The Deep Blue Sea
Rachel Weisz, Tom Hiddleston, Simon Russell Beale
Director: Terence Davies
On paper, Terence Davies' new film seems very different from the 60-year-old Terence Rattigan play on which it is based. The filmmaker has added new scenes (the opening sequence, which paints a vivid picture of a suicide attempt Rattigan left vague), deleted a character (a gay doctor who's one of the main characters) and refashioned a linear storytelling into a dream-like journey between past and present.
Unfortunately, these changes do not lead to a revolutionary film; in fact, Davies' take is as old-school and theatrical as Rattigan's, for better and for worse.
The upside of Davies' approach lies in the visual splendour in which the characters play out their wildly different takes on love. Set in an austere, post-war Britain (1950), there are lushly sumptuous period details - from upper-class mansions to working-class pubs - to contrast with the repressed sensuality of those times. As Hester Collyer (Rachel Weisz) leaves her secure marriage with judge Sir William (Simon Russell Beale) to shack up with temperamental ex-RAF pilot Freddie Page (Tom Hiddleston), we see her swapping a numbing aristocratic life for an equally stifling existence in the decaying one-room flat she shares with her new lover.
Unable to get Freddie to reciprocate her passion for him, Hester's desolation is unbearable. Weisz ably conveys that sense of helplessness.

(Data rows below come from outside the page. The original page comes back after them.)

Lemma import_check_ecc_success a data :
import_check_ecc a data = PSA_SUCCESS <->
ecc_data_shape (attr_type a) (attr_bits a) data /\
(HAVE_ECC = true ->
 raw_point_family (PSA_KEY_TYPE_ECC_GET_FAMILY (attr_type a)) = false ->
 wolfpsa_ecc_check_key a data = PSA_SUCCESS).
Proof.
unfold import_check_ecc, ecc_data_shape. cbv zeta.
set (family := PSA_KEY_TYPE_ECC_GET_FAMILY (attr_type a)).
pose proof (ecc_length_spec family (attr_bits a)) as Hs. split.
- destruct (import_ecc_coord_len _ _) as [c|] eqn:Hc; [|done].
  destruct (Z.eqb_spec (wolfpsa_ecc_length_from_bits family (attr_bits a)) 0); [done|].
  destruct (Z.eqb_spec c (wolfpsa_ecc_length_from_bits family (attr_bits a))) as [->|]; [|done].
  destruct (proj1 (Hs _ n) eq_refl) as [Hin Hl]. intros Hk. split; [split; [done|]|].
  + apply import_ecc_coord_len_spec; [by apply supported_curve_positive|].
    by rewrite <- Hl.
  + intros Hecc Hraw. fold family in Hraw. by rewrite Hecc, Hraw in Hk.
- intros [[Hin Hd] Hk]. pose proof (supported_curve_positive _ _ Hin) as Hpos.
  apply import_ecc_coord_len_spec in Hd; [|done]. rewrite Hd.
  rewrite (proj2 (Hs (coordinate_bytes family (attr_bits a)) ltac:(lia))) by done.
  rewrite Z.eqb_refl. destruct (Z.eqb_spec (coordinate_bytes family (attr_bits a)) 0); [lia|].
  simpl. destruct HAVE_ECC, (raw_point_family family) eqn:Hraw; simpl; auto.
Qed.

(** ** RSA *)

Lemma rsa_key_bits_spec type data bits :
zlen data <= INT_MAX ->
wolfpsa_rsa_key_bits type data = inr bits <-> rsa_key_of_bits type data bits.
Proof.
intros Hlen. unfold wolfpsa_rsa_key_bits, rsa_key_of_bits.
pose proof (zlen_nonneg data). unfold INT_MAX in Hlen.
rewrite (to_u32_small (zlen data)) by (unfold UINT32_MAX; lia).
set (r := if type =? _ then _ else _). destruct r as [ret [idx [n e]]]. split.
- destruct (Z.eqb_spec wc_InitRsaKey 0); [|done]. simpl.
  destruct (Z.eqb_spec ret 0); [|done]. simpl.
  destruct (negb (idx =? zlen data) || _ || _) eqn:H1; [done|].
  destruct (negb (mp_count_bits n mod 8 =? 0) || _ || _) eqn:H2; [done|].
  intros [= <-]. split; [done|]. exists n, e. unfold PSA_VENDOR_RSA_MAX_KEY_BITS in *.
  rewrite to_u16_small by (unfold UINT16_MAX; lia).
  apply orb_false_iff in H1 as [H1 He]. apply negb_false_iff in He.
  apply andb_prop in He as [Ho Hc].
  split; [repeat f_equal; lia|]. split; [done|]. split; [done|].
  split; [by destruct (mp_cmp_d e 3)|]. lia.
- intros [Hinit (n' & e' & [= -> -> -> ->] & <- & Ho & Hc & Hb & Hmin & Hmod)].
  rewrite Hinit. simpl. rewrite Z.eqb_refl, Ho. unfold PSA_VENDOR_RSA_MAX_KEY_BITS in *.
  rewrite Hmod. destruct (mp_cmp_d e' 3); try done; simpl;
    rewrite (proj2 (Z.leb_gt _ 0)), (proj2 (Z.ltb_ge _ RSA_MIN_SIZE)),
      (proj2 (Z.ltb_ge 4096 _)) by lia; simpl; rewrite to_u16_small;
    unfold UINT16_MAX; try done; lia.
Qed.

(** ** The whole check *)

Lemma table_success bits len (table : list (Z * Z)) (f : Z -> Z) :
(forall b l, (b, l) ∈ table <-> l <> 0 /\ f b = l) ->
import_check_expected (f bits) len = PSA_SUCCESS <-> (bits, len) ∈ table.
Proof. intros Ht. rewrite check_expected_success, Ht. intuition lia. Qed.

Ltac solve_table :=
intros b l; rewrite ?elem_of_cons, elem_of_nil;
unfold mldsa_public_length, mlkem_public_length, lms_public_length,
  hss_public_length, xmss_public_length;
split; [intuition simplify_eq; done || lia
       |repeat case_match; intuition (try lia; try (f_equal; lia));
        repeat match goal with H : (_ =? _) = true |- _ => apply Z.eqb_eq in H; subst end;
        intuition (try lia)].

Lemma mldsa_table bits len :
import_check_expected (mldsa_public_length bits) len = PSA_SUCCESS <->
(bits, len) ∈ [(128, 1312); (192, 1952); (256, 2592)].
Proof. apply table_success. solve_table. Qed.
Lemma mlkem_table bits len :
import_check_expected (mlkem_public_length bits) len = PSA_SUCCESS <->
(bits, len) ∈ [(512, 800); (768, 1184); (1024, 1568)].
Proof. apply table_success. solve_table. Qed.
Lemma lms_table bits len :
import_check_expected (lms_public_length bits) len = PSA_SUCCESS <->
(bits, len) ∈ [(192, 48); (256, 56)].
Proof. apply table_success. solve_table. Qed.
Lemma hss_table bits len :
import_check_expected (hss_public_length bits) len = PSA_SUCCESS <->
(bits, len) ∈ [(192, 52); (256, 60)].
Proof. apply table_success. solve_table. Qed.
Lemma xmss_table bits len :
import_check_expected (xmss_public_length bits) len = PSA_SUCCESS <->
(bits, len) ∈ [(192, 52); (256, 68)].
Proof. apply table_success. solve_table. Qed.

Lemma byte_string_success a len :
0 <= len -> import_check_byte_string a len = PSA_SUCCESS <->
attr_bits a = 8 * len /\ attr_bits a <= PSA_MAX_KEY_BITS.
Proof.
intros Hl. unfold import_check_byte_string, PSA_MAX_KEY_BITS. rewrite guard_arg_success.
destruct (Z.ltb_spec 65528 (len * 8)); simpl.
- split; intros; intuition (try discriminate; lia).
- rewrite to_u16_small by (unfold UINT16_MAX; lia). intuition lia.
Qed.

(** Outside RSA, the chain accepts exactly the well-formed keys. *)
Lemma import_check_data_spec a data :
0 <= attr_type a < 2 ^ 16 -> key_class (attr_type a) <> CkRsa ->
import_check_data a data = PSA_SUCCESS <-> well_formed_key a data.
Proof.
intros Ht Hrsa. rewrite import_check_data_class by done.
pose proof (zlen_nonneg data). unfold well_formed_key. cbv zeta.
destruct (key_class (attr_type a)) eqn:Hk; try done.
- unfold import_check_aes. rewrite !guard_arg_success. split.
  + intros (? & ? & Hb & _). rewrite to_u16_small in Hb by (unfold UINT16_MAX; lia). lia.
  + intros [? ?]. rewrite to_u16_small by (unfold UINT16_MAX; lia). split_and!; done || lia.
- unfold import_check_des. destruct (Z.eqb_spec (zlen data) 16); [split; [done|lia]|].
  rewrite !guard_arg_success. split.
  + intros (? & Hb & _). rewrite to_u16_small in Hb by (unfold UINT16_MAX; lia). lia.
  + intros [? ?]. rewrite to_u16_small by (unfold UINT16_MAX; lia). split_and!; done || lia.
- unfold import_check_chacha.
  pose proof (key_class_exclusive (attr_type a) CkChacha _ Ht ltac:(simpl; tauto)) as Hc.
  cbv beta in Hc. rewrite Hc, bool_decide_eq_true_2, !guard_arg_success by done.
  split; intros; split_and!; done || lia.
- by apply byte_string_success.
- unfold import_check_mldsa. case_match; [|apply mldsa_table].
  rewrite !guard_arg_success. split; intros; split_and!; done || lia.
- unfold import_check_mlkem. case_match; [|apply mlkem_table].
  rewrite !guard_arg_success. split; intros; split_and!; done || lia.
- apply lms_table.
- apply hss_table.
- apply xmss_table.
- apply import_check_ecc_success.
Qed.

(** What [import_key_bits] does to the attributes. *)
Lemma import_key_bits_attr attr data a' :
import_key_bits attr data = inr a' ->
(exists b, a' = set_bits attr b) /\ (attr_bits attr <> 0 -> a' = attr).
Proof.
unfold import_key_bits. intros Hb.
destruct (negb NO_RSA && PSA_KEY_TYPE_IS_RSA (attr_type attr)).
- destruct (wolfpsa_rsa_key_bits (attr_type attr) data) as [|bits]; [done|].
  destruct (negb (attr_bits attr =? 0) && negb (attr_bits attr =? bits)) eqn:Hm; [done|].
  simpl in Hb. destruct (Z.eqb_spec bits 0) as [->|].
  + unfold wolfpsa_infer_key_bits in Hb. simpl in Hb. split; [|lia].
    repeat (case_match; simplify_eq/=); eauto.
  + injection Hb as <-. split; [eauto|]. intros ?.
    replace bits with (attr_bits attr) by lia. by destruct attr.
- destruct (Z.eqb_spec (attr_bits attr) 0) as [H0|].
  + unfold wolfpsa_infer_key_bits in Hb. rewrite H0 in Hb. simpl in Hb. split; [|lia].
    repeat (case_match; simplify_eq/=); eauto.
  + injection Hb as <-. split; [exists (attr_bits attr); by destruct attr | done].
Qed.

Lemma infer_key_bits_range a len a' :
0 <= attr_bits a < 2 ^ 16 -> wolfpsa_infer_key_bits a len = inr a' ->
0 <= attr_bits a' < 2 ^ 16.
Proof.
unfold wolfpsa_infer_key_bits, infer_byte_string_bits, infer_ecc_bits, infer_public_bits,
  wolfpsa_ecc_bits_from_length.
pose proof (to_u16_range (len * 8)) as Hr.
intros Ha Hi. destruct (attr_bits a =? 0); simpl in Hi; [|by simplify_eq].
repeat (case_match; simplify_eq/=); lia.
Qed.

Lemma import_key_bits_range a data a' :
0 <= attr_bits a < 2 ^ 16 -> import_key_bits a data = inr a' -> 0 <= attr_bits a' < 2 ^ 16.
Proof.
intros Ha Hb. unfold import_key_bits in Hb.
destruct (negb NO_RSA && PSA_KEY_TYPE_IS_RSA (attr_type a)).
- destruct (wolfpsa_rsa_key_bits (attr_type a) data) as [|bits] eqn:Hr; [done|].
  destruct (negb (attr_bits a =? 0) && _); [done|]. simpl in Hb.
  assert (0 <= bits < 2 ^ 16).
  { unfold wolfpsa_rsa_key_bits in Hr.
    repeat (case_match; simplify_eq/=); apply to_u16_range. }
  destruct (bits =? 0); [|by simplify_eq].
  by apply (infer_key_bits_range (set_bits a bits) (zlen data)).
- destruct (attr_bits a =? 0); [by apply (infer_key_bits_range a (zlen data))|by simplify_eq].
Qed.

Lemma import_key_bits_rsa attr data a' :
0 <= attr_type attr < 2 ^ 16 -> key_class (attr_type attr) = CkRsa -> NO_RSA = false ->
zlen data <= INT_MAX ->
import_key_bits attr data = inr a' ->
rsa_key_of_bits (attr_type attr) data (attr_bits a').
Proof.
intros Ht Hk Hrsa Hlen.
pose proof (key_class_exclusive (attr_type attr) CkRsa _ Ht ltac:(simpl; tauto)) as Hr.
unfold import_key_bits. rewrite Hr, bool_decide_eq_true_2, Hrsa by done. simpl.
destruct (wolfpsa_rsa_key_bits (attr_type attr) data) as [|bits] eqn:Hb; [done|].
destruct (negb (attr_bits attr =? 0) && _); [done|].
apply rsa_key_bits_spec in Hb; [|done].
assert (0 < bits) by (destruct Hb as (_ & ? & ? & ?); intuition).
simpl. destruct (Z.eqb_spec bits 0); [lia|]. intros Ha. by injection Ha as <-.
Qed.

(** What the checks accept, for the other proofs. *)
Lemma import_accepts_wf attr data a' :
0 <= attr_type attr < 2 ^ 16 -> zlen data <= INT_MAX ->
import_key_bits attr data = inr a' ->
import_check_data a' data = PSA_SUCCESS ->
well_formed_key a' data /\
a' = set_bits attr (attr_bits a') /\
(attr_bits attr <> 0 -> a' = attr).
Proof.
intros Ht Hlen Hb Hc. destruct (import_key_bits_attr _ _ _ Hb) as [[b ->] Hsame].
split; [|done].
destruct (decide (key_class (attr_type attr) = CkRsa)) as [Hk|Hk].
- unfold well_formed_key. simpl. rewrite Hk. intros Hrsa.
  by apply (import_key_bits_rsa attr data (set_bits attr b)).
- by apply import_check_data_spec.
Qed.

(** C36: what the checks of [psa_import_key] accept is a well-formed key of its
  type: the attributes given are kept, the size is the one given or, when it
  was 0, the one the data has. *)
Theorem import_accepts_sound attr data a' :
0 <= attr_type attr < 2 ^ 16 -> zlen data <= INT_MAX ->
import_key_bits attr data = inr a' ->
import_check_data a' data = PSA_SUCCESS ->
well_formed_key a' data /\
a' = set_bits attr (attr_bits a') /\
(attr_bits attr <> 0 -> a' = attr).
Proof. apply import_accepts_wf. Qed.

Then again, there are hardly any villains, and Davies - the master storyteller of forbidden love and its catastrophic fallout - makes clear there are other circumstances at play when the three protagonists hurt each other. Each is either scarred by the past (Freddie is unable to find a goal for himself after his wartime heroics) or constrained by the norms of the present (William's awe of his patronising mother causes him to remain aloof from his wife).